First, wireless access to the iTunes Music Store is likely the most significant upgrade to the iPod/iTunes juggernaut since the company made iTunes available for Windows. It adds a new access point to the iTunes store not available before. With the average iTunes owner buying only 20 songs a year, Apple -- and the music industry at large -- needs to provide fans with more ways and reasons go download digital music.

Apple Inc. CEO Steve Jobs also announced a deep price cut for the iPhone. The price of the 8 GB version was slashed to $400, a $200 cut. The 4 GB version, which currently costs $500, will be discontinued. Analysts overwhelmingly see the price cut as a positive move, rather than a reaction to low sales. The iPhone, in fact, was the best-selling smartphone for the month of July. Piper Jaffray analyst Gene Munster estimates about half of interested iPhone buyers have held off buying a device due to cost, however lists the "magical" price point at $300.

Apple's just-announced ringtone service has Warner Music Group onboard, but it's not yet clear what other labels are in. Sources close to the situation say Universal Music Group is not participating at this time, and no negotiations are currently underway to bring the label's content to the fold. The ringtones will work only with the iPhone. Apple VP of iTunes Eddy Cue expects the available number of tracks for the ringtone service to increase. "It's all about licensing and clearance," Cue says.

Although Apple and Starbucks are positioning their new pact as a music discovery partnership, this is really all about the WiFi. The Starbucks chain is the single largest provider of hotspot locations in the U.S., with 5,800 stores nationwide. While only a fraction of these will support the service over the next year, the deal significantly lowers the sometimes confusing barrier to accessing WiFi on the go.

First, it let's users know precisely where they can go to download music. Next, it eliminates the need to either log in or pay for the WiFi connection, a significant hurdle that has hampered past WiFi music devices. Finally, Starbucks' playlists give users a reason to visit the iTunes store while there -- perhaps educating the public on WiFi-accessible music the same way "American Idol" taught the nation how to use mobile text messaging.

"I can't think of anywhere else in the country with that kind of footprint, that kind of capability and that partnership where music is as important for both of us," Cue says.

Finally, Jobs unveiled upgrades to the rest of the iPod line.
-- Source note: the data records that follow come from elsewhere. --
(* ===== verification/Chatbot.v ===== *)
(** * The chat panel: route queries, stop replacement, taste extraction

    [ChatbotPanel] ([src/culturis-studio/src/components/ChatbotPanel.js])
    answers the user's messages.  With an active route, a message that
    names a route action is first sent to the backend
    ([/api/refine-route], lines 75-114); when that fails, or for the
    other actions, the panel answers locally (lines 117-133):
    [handleVenueReplacement] swaps one stop for a venue of the pool
    (lines 137-193), [handleVenueDetails], [handleTimingAdjustment] and
    [handleNavigationRequest] describe the route (lines 196-244).
    Otherwise the message goes to the taste extractor
    ([/api/extract-tastes], lines 43-68) or to its local fallback
    [mockExtractTastes] (lines 247-287), and the panel reports the
    tastes found (lines 324-354).

    The text of a message is represented by its template and the values
    the template interpolates ([Content]); a template that calls a
    string method on a missing [type] throws, and the model computes
    those values in [Result].  The backend's answers are inputs
    ([RefineReply], [ExtractReply]).  [handleSubmit] awaits them, so the
    panel is a state machine whose pending request holds the values the
    handler's closure captured when the message was sent. *)
From S2P Require Import Prelude JsNumber JsString Venue.
From Stdlib Require Import List ZArith Lia String Bool.
Import ListNotations.
Import Venue.

Module Chatbot.

(** ** Data *)

(** An element of [currentRoute.venues]: a stop of a planned route, or
    a pool venue that a replacement put in its place. *)
Inductive RouteEntry : Type :=
| Stop (s : RouteStop)
| Raw (v : Venue).

Definition entry_venue (e : RouteEntry) : Venue :=
  match e with Stop s => stop_venue s | Raw v => v end.

Definition entry_id (e : RouteEntry) : VenueId := id (entry_venue e).

(** [currentRoute] as the page stores it: [{...currentRoute, venues}]
    keeps every other field. *)
Record ChatRoute : Type := mkRoute {
  entries : list RouteEntry;
  route_total : JsInt;
  route_start : string;
  route_end : string;
  route_prefs : RoutePreferences
}.

Definition of_planned (r : PlannedRoute) : ChatRoute :=
  mkRoute (map Stop (venues r)) (totalDuration r) (startTime r) (endTime r) (preferences r).

Definition with_entries (r : ChatRoute) (es : list RouteEntry) : ChatRoute :=
  mkRoute es (route_total r) (route_start r) (route_end r) (route_prefs r).

Inductive ResponseType : Type :=
| RouteUpdate | RouteHelp | VenueDetails | TimingHelp | NavigationHelp.

(** The templates of the panel's messages, with the values they
    interpolate. *)
Inductive Content : Type :=
| Greeting (location : string)
| UserText (text : string)
| ServerText (text : string)
| Replaced (target alt altTypeLower : string) (altAffinity : Z)
| ReplaceHelp
| Details (name typeLower : string) (affinity : Z) (rating : option Binary64.num)
          (hours mins : JsInt) (notes : option string)
| DetailsHelp
| TimingInfo (hours mins : JsInt)
| NavigationInfo (firstName : option string) (start : string)
| Understood (lowerMessage : string) (discovered : list string) (location : string)
             (hasRoute : bool)
| Trouble.

(** The object a route handler returns. *)
Record Response : Type := mkResponse {
  r_type : ResponseType;
  r_content : Content;
  r_alternatives : list Venue;
  r_suggestions : list string
}.

Inductive Sender : Type := User | Bot.

Record Message : Type := mkMessage {
  sender : Sender;
  content : Content;
  responseType : option ResponseType;
  alternatives : list Venue;
  suggestions : list string;
  extractedTastes : list Taste
}.

Definition user_message (text : string) : Message := mkMessage User (UserText text) None [] [] [].
Definition bot_message (c : Content) : Message := mkMessage Bot c None [] [] [].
The iPod Nano now features a 2-inch screen and is capable of displaying video, and features the same visual navigation tools as the iPhone. The 4 GB version retails for $150 and the 8 GB version $200. The company also changed the name of the standard iPod line to iPod Classic, and introduced a 160 GB model for $350. The 80 GB version is a bit thinner, comes in an optional all-medal casing, and retails for $250. Both will be in stores this weekend.

Piper's Munster calls it "the most exciting iPod lineup ever," and expects strong 4Q sales this holiday season as a result. However analysts at iSuppli see the hard drive based devices a "stop gap" measure until flash-based storage increases in capacity and fall in price.